The problem ::
Beneath this instruction is a listing. Transcribe from it only the stretch from the line with "else assoc k l'" through the line with "Some s => Ok s", both end lines included, exactly as written.

Listed records ::
(** * Velora anomaly-detection pipeline: a shallow embedding

    Source: [src/cli/Anomaly-Detection-main/anomaly_pipeline.py], and the
    expressions of [src/cli/Anomaly-Detection-main/app/dashboard.py] that
    read the frame the pipeline returns.

    Conventions of the embedding.
    - A binary64 value is read as the rational it denotes ([Q]); NaN is a
      separate cell constructor where pandas can hold one.  Rounding is
      modelled only where the program's control flow depends on it (the
      split index [int(len(df) * 0.7)]).
    - A Python exception is a value of [exn]; a function that can raise
      returns a [result].
    - numpy, pandas and scikit-learn are not part of the repository.  Their
      deterministic, documented operations ([np.interp], [ndarray.var],
      slicing, [DataFrame.fillna], ...) are written out; the operations
      whose result is fixed only up to a contract (the default unstable
      sort, timestamp parsing, the scaler and the three detectors) are the
      fields of the interface [Library]. *)

From Stdlib Require Import ZArith QArith Qround Lia Lqa.
From stdpp Require Import base tactics option list sorting strings gmap.

Local Open Scope Q_scope.

(** ** Python exceptions and results *)

Inductive exn : Type :=
  | KeyError
  | IndexError
  | ValueError
  | InvalidWeightsError
  | InsufficientDataError.

Inductive result (A : Type) : Type :=
  | Ok (a : A)
  | Raise (e : exn).

Arguments Ok {A} a.
Arguments Raise {A} e.

(** Sequencing: the first exception raised aborts what follows. *)
#[global] Instance result_bind : MBind result := λ A B k r,
  match r with
  | Ok a => k a
  | Raise e => Raise e
  end.

(** A library call that fails is a [ValueError] (what scikit-learn's input
    validation and [pd.to_datetime] raise). *)
Definition lift {A} (o : option A) : result A :=
  match o with
  | Some a => Ok a
  | None => Raise ValueError
  end.

(** [d[k]] on a dict. *)
Definition getitem {V} (d : gmap string V) (k : string) : result V :=
  match d !! k with
  | Some v => Ok v
  | None => Raise KeyError
  end.

(** A list comprehension whose element expression can raise. *)
Fixpoint map_result {A B} (f : A → result B) (l : list A) : result (list B) :=
  match l with
  | [] => Ok []
  | a :: l' => b ← f a; bs ← map_result f l'; Ok (b :: bs)
  end.

(** ** numpy: one-dimensional float arrays *)

Module np.

Abbreviation ndarray := (list Q).

Definition ltb (x y : Q) : bool := negb (Qle_bool y x).

(** [w * a] for a Python float [w] and an array [a]. *)
Definition scalar_mul (w : Q) (a : ndarray) : ndarray := map (Qmult w) a.

Definition neg (a : ndarray) : ndarray := map Qopp a.

(** [a + b] on shapes [(n,)] and [(m,)]: element-wise when [n = m], one
    side broadcast when its length is 1, [ValueError] otherwise. *)
Definition add (a b : ndarray) : result ndarray :=
  if (length a =? length b)%nat then Ok (zip_with Qplus a b)
  else match a, b with
       | [x], _ => Ok (map (Qplus x) b)
       | _, [y] => Ok (map (λ x, x + y) a)
       | _, _ => Raise ValueError
       end.

(** [a.min()] and [a.max()]: a left-to-right reduction; the empty array
    has no identity and raises [ValueError]. *)
Definition minimum (x y : Q) : Q := if Qle_bool x y then x else y.
Definition maximum (x y : Q) : Q := if Qle_bool x y then y else x.

Definition min (a : ndarray) : result Q :=
  match a with
  | [] => Raise ValueError
  | x :: a' => Ok (foldl minimum x a')
  end.

Definition max (a : ndarray) : result Q :=
  match a with
  | [] => Raise ValueError
  | x :: a' => Ok (foldl maximum x a')
  end.

(** [binary_search_with_guess] of numpy's [compiled_base.c], in the
    linear form it takes for at most four sample points:
    [len] when [key > arr[len-1]], [-1] when [key < arr[0]], otherwise
    [i - 1] for the first [i >= 1] with [i = len] or [key < arr[i]]. *)
Fixpoint linear_search (key : Q) (arr : list Q) : nat :=
  match arr with
  | [] => 0
  | a :: arr' => if Qle_bool a key then S (linear_search key arr') else 0
  end.

Definition binary_search_with_guess (key : Q) (arr : list Q) : Z :=
  if ltb (List.last arr 0) key then Z.of_nat (length arr)
  else if ltb key (hd 0 arr) then (-1)%Z
  else Z.of_nat (linear_search key (tl arr)).

(** One point of [np.interp(x, xp, fp)] with [left] and [right] unset
    and at least two sample points. *)
Definition interp_point (xp fp : list Q) (x : Q) : Q :=
  let lenxp := Z.of_nat (length xp) in
  let j := binary_search_with_guess x xp in
  if (j =? -1)%Z then hd 0 fp
  else if (j =? lenxp)%Z then List.last fp 0
  else if (j =? lenxp - 1)%Z then nth (Z.to_nat j) fp 0
  else if Qeq_bool (nth (Z.to_nat j) xp 0) x then nth (Z.to_nat j) fp 0
  else
    let slope :=
      (nth (S (Z.to_nat j)) fp 0 - nth (Z.to_nat j) fp 0)
      / (nth (S (Z.to_nat j)) xp 0 - nth (Z.to_nat j) xp 0) in
    slope * (x - nth (Z.to_nat j) xp 0) + nth (Z.to_nat j) fp 0.

Definition interp (x : ndarray) (xp fp : list Q) : result ndarray :=
  match xp with
  | [] => Raise ValueError
  | [x0] =>
      if (length fp =? 1)%nat then
        Ok (map (λ v, if ltb v x0 then hd 0 fp
                      else if ltb x0 v then List.last fp 0
                      else hd 0 fp) x)
      else Raise ValueError
  | _ =>
      if (length fp =? length xp)%nat then Ok (map (interp_point xp fp) x)
      else Raise ValueError
  end.

(** The slice [a[:k]]; a negative [k] counts from the end. *)
Definition slice_to {A} (k : Z) (l : list A) : list A :=
  if (k <? 0)%Z then take (length l - Z.to_nat (- k)) l
  else take (Z.to_nat k) l.

(** Two-dimensional arrays, row-major.  The number of columns is read
    off the first row, so the embedding covers arrays with at least one
    row. *)
Abbreviation matrix := (list (list Q)).

Definition ncols (X : matrix) : nat := length (hd [] X).

Definition rectangular (X : matrix) : Prop :=
  Forall (λ r, length r = ncols X) X.

Definition column (X : matrix) (j : nat) : ndarray :=
  map (λ r, nth j r 0) X.

Definition sum (a : ndarray) : Q := foldl Qplus 0 a.

Definition mean (a : ndarray) : Q :=
  sum a / inject_Z (Z.of_nat (length a)).

(** [a.var()] with the default [ddof = 0]. *)
Definition var (a : ndarray) : Q :=
  let m := mean a in
  mean (map (λ x, (x - m) * (x - m)) a).

(** [X.var(axis=0)]. *)
Definition var_axis0 (X : matrix) : ndarray :=
  map (λ j, var (column X j)) (seq 0 (ncols X)).

(** [np.mean((X - Y) ** 2, axis=1)] on arrays of one shape. *)
Definition mean_sq_diff_axis1 (X Y : matrix) : result ndarray :=
  if bool_decide (map length X = map length Y) then
    Ok (zip_with (λ r s, mean (zip_with (λ x y, (x - y) * (x - y)) r s)) X Y)
  else Raise ValueError.

(** [a[mask]] for a boolean mask. *)
Fixpoint compress {A} (mask : list bool) (a : list A) : list A :=
  match mask, a with
  | b :: mask', x :: a' =>
      if b then x :: compress mask' a' else compress mask' a'
  | _, _ => []
  end.

(** [a[idx]] for an index array produced by [argsort]. *)
Definition take_idx {A} (d : A) (a : list A) (idx : list nat) : list A :=
  map (λ i, nth i a d) idx.

(** What the documentation of [np.argsort] promises for every [kind]:
    the result lists each position once and reads the array in
    ascending order.  The order of equal elements is promised only for
    [kind='stable'], which this program does not request. *)
Definition is_argsort {A} (le : relation A) (d : A) (a : list A)
    (idx : list nat) : Prop :=
  idx ≡ₚ seq 0 (length a) ∧ Sorted le (take_idx d a idx).

(** The insertion sort that numpy's default introsort runs on short
    arrays: element [i] is placed behind every element not greater than
    it. *)
Fixpoint insert_idx {A} (leb : A → A → bool) (d : A) (a : list A)
    (i : nat) (sorted : list nat) : list nat :=
  match sorted with
  | [] => [i]
  | j :: rest =>
      if leb (nth j a d) (nth i a d) then j :: insert_idx leb d a i rest
      else i :: sorted
  end.

Definition insertion_argsort {A} (leb : A → A → bool) (d : A)
    (a : list A) : list nat :=
  foldl (λ sorted i, insert_idx leb d a i sorted) [] (seq 0 (length a)).

End np.

(** ** [ensemble_score] *)

Definition ensemble_score (scores : gmap string np.ndarray)
    (weights : gmap string Q) : result np.ndarray :=
  w_if ← getitem weights "IF";
  s_if ← getitem scores "IF";
  w_pca ← getitem weights "PCA";
  s_pca ← getitem scores "PCA";
  t ← np.add (np.scalar_mul w_if s_if) (np.scalar_mul w_pca s_pca);
  w_svm ← getitem weights "SVM";
  s_svm ← getitem scores "SVM";
  combined ← np.add t (np.scalar_mul w_svm s_svm);
  lo ← np.min combined;
  hi ← np.max combined;
  np.interp combined [lo; hi] [0; 100].

Definition default_weights : gmap string Q :=
  {[ "IF" := 0.5; "PCA" := 0.3; "SVM" := 0.2 ]}.

Definition mk_scores (s_if s_pca s_svm : np.ndarray) : gmap string np.ndarray :=
  {[ "IF" := s_if; "PCA" := s_pca; "SVM" := s_svm ]}.

(** ** binary64: the product behind the split index *)

Module f64.

(** Round a non-negative integer to 53 significant bits, ties to even:
    the nearest binary64 value of an integer (or, up to a power of two,
    of any positive real given by its integer numerator). *)
Definition round53 (p : Z) : Z :=
  let bits := (Z.log2 p + 1)%Z in
  if (bits <=? 53)%Z then p
  else
    let s := (bits - 53)%Z in
    let q := (p / 2 ^ s)%Z in
    let r := (p mod 2 ^ s)%Z in
    let half := (2 ^ (s - 1))%Z in
    let up := orb (half <? r)%Z (andb (r =? half)%Z (Z.odd q)) in
    ((if up then q + 1 else q) * 2 ^ s)%Z.

(** The literal [0.7] is the binary64 value [0x1.6666666666666p-1],
    that is [mantissa_0_7 / 2^53]. *)
Definition mantissa_0_7 : Z := 6305039478318694.

(** [int(n * 0.7)] for a Python int [n >= 0]: [n] is converted to
    binary64, the product is rounded to binary64, and [int] truncates. *)
Definition int_mul_0_7 (n : Z) : Z :=
  (round53 (round53 n * mantissa_0_7) / 2 ^ 53)%Z.

End f64.

(** ** pandas: columns, frames and the operations the pipeline uses *)

Module pd.

(** A cell of a column: a float (ints included), NaN, a parsed
    timestamp in nanoseconds, NaT, or any other object (text). *)
Inductive cell : Type :=
  | Num (x : Q)
  | NaN
  | Ts (ns : Z)
  | NaT
  | Obj (s : string).

Inductive dtype : Type := number | datetime64 | object.

#[global] Instance dtype_eq_dec : EqDecision dtype.
Proof. solve_decision. Defined.

Record Series : Type := mkSeries { dtype_of : dtype; values : list cell }.

(** A frame keeps its columns in order; [nrows] is the length of its
    index. *)
Record DataFrame : Type :=
  mkFrame { nrows : nat; columns : list (string * Series) }.

Definition isna (c : cell) : bool :=
  match c with
  | NaN | NaT => true
  | _ => false
  end.

Fixpoint assoc {V} (k : string) (l : list (string * V)) : option V :=
  match l with
  | [] => None
  | (k', v) :: l' => if String.eqb k' k then Some v else assoc k l'
  end.

Fixpoint assoc_set {V} (k : string) (v : V) (l : list (string * V))
    : list (string * V) :=
  match l with
  | [] => [(k, v)]
  | (k', v') :: l' =>
      if String.eqb k' k then (k, v) :: l' else (k', v') :: assoc_set k v l'
  end.

(** [df[col]]. *)
Definition getitem (df : DataFrame) (col : string) : result Series :=
  match assoc col (columns df) with
  | Some s => Ok s
  | None => Raise KeyError
  end.

(** [col in df.columns]. *)
Definition contains (df : DataFrame) (col : string) : bool :=
  bool_decide (is_Some (assoc col (columns df))).

(** [df[col] = s]: replaces the column in place when the name exists,
    appends it otherwise; a value of the wrong length is a
    [ValueError]. *)
Definition setitem (df : DataFrame) (col : string) (s : Series)
    : result DataFrame :=
  if (length (values s) =? nrows df)%nat then
    Ok (mkFrame (nrows df) (assoc_set col s (columns df)))
  else Raise ValueError.

Definition of_array (a : np.ndarray) : Series := mkSeries number (map Num a).

Definition map_columns (f : list cell → list cell) (n : nat)
    (df : DataFrame) : DataFrame :=
  mkFrame n (map (λ c, (c.1, mkSeries (dtype_of c.2) (f (values c.2))))
                 (columns df)).

(** [df.take(indexer)] followed by [reset_index(drop=True)]. *)
Definition take_rows (idx : list nat) (df : DataFrame) : DataFrame :=
  map_columns (λ v, np.take_idx NaN v idx) (length idx) df.

(** [df.iloc[:k]] and [df.iloc[k:]] for [k >= 0]. *)
Definition iloc_to (k : nat) (df : DataFrame) : DataFrame :=
  map_columns (take k) (Nat.min k (nrows df)) df.

Definition iloc_from (k : nat) (df : DataFrame) : DataFrame :=
  map_columns (drop k) (nrows df - k) df.

(** [df.select_dtypes(include=[np.number])]. *)
Definition select_number (df : DataFrame) : DataFrame :=
  mkFrame (nrows df)
    (filter (λ c, dtype_of c.2 = number) (columns df)).

(** [Series.mean()] with the default [skipna=True]: the mean of the
    values that are present, NaN when there is none. *)
Definition present (v : list cell) : list Q :=
  omap (λ c, match c with Num x => Some x | _ => None end) v.

Definition mean (v : list cell) : cell :=
  match present v with
  | [] => NaN
  | p => Num (np.mean p)
  end.

(** [df.fillna(df.mean())]: every missing cell of a column receives that
    column's entry of the mean vector. *)
Definition fill (m : cell) (v : list cell) : list cell :=
  map (λ c, if isna c then m else c) v.

Definition fillna_mean (df : DataFrame) : DataFrame :=
  map_columns (λ v, fill (mean v) v) (nrows df) df.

Solution for this task ::
  | (k', v) :: l' => if String.eqb k' k then Some v else assoc k l'
  end.

Fixpoint assoc_set {V} (k : string) (v : V) (l : list (string * V))
    : list (string * V) :=
  match l with
  | [] => [(k, v)]
  | (k', v') :: l' =>
      if String.eqb k' k then (k, v) :: l' else (k', v') :: assoc_set k v l'
  end.

(** [df[col]]. *)
Definition getitem (df : DataFrame) (col : string) : result Series :=
  match assoc col (columns df) with
  | Some s => Ok s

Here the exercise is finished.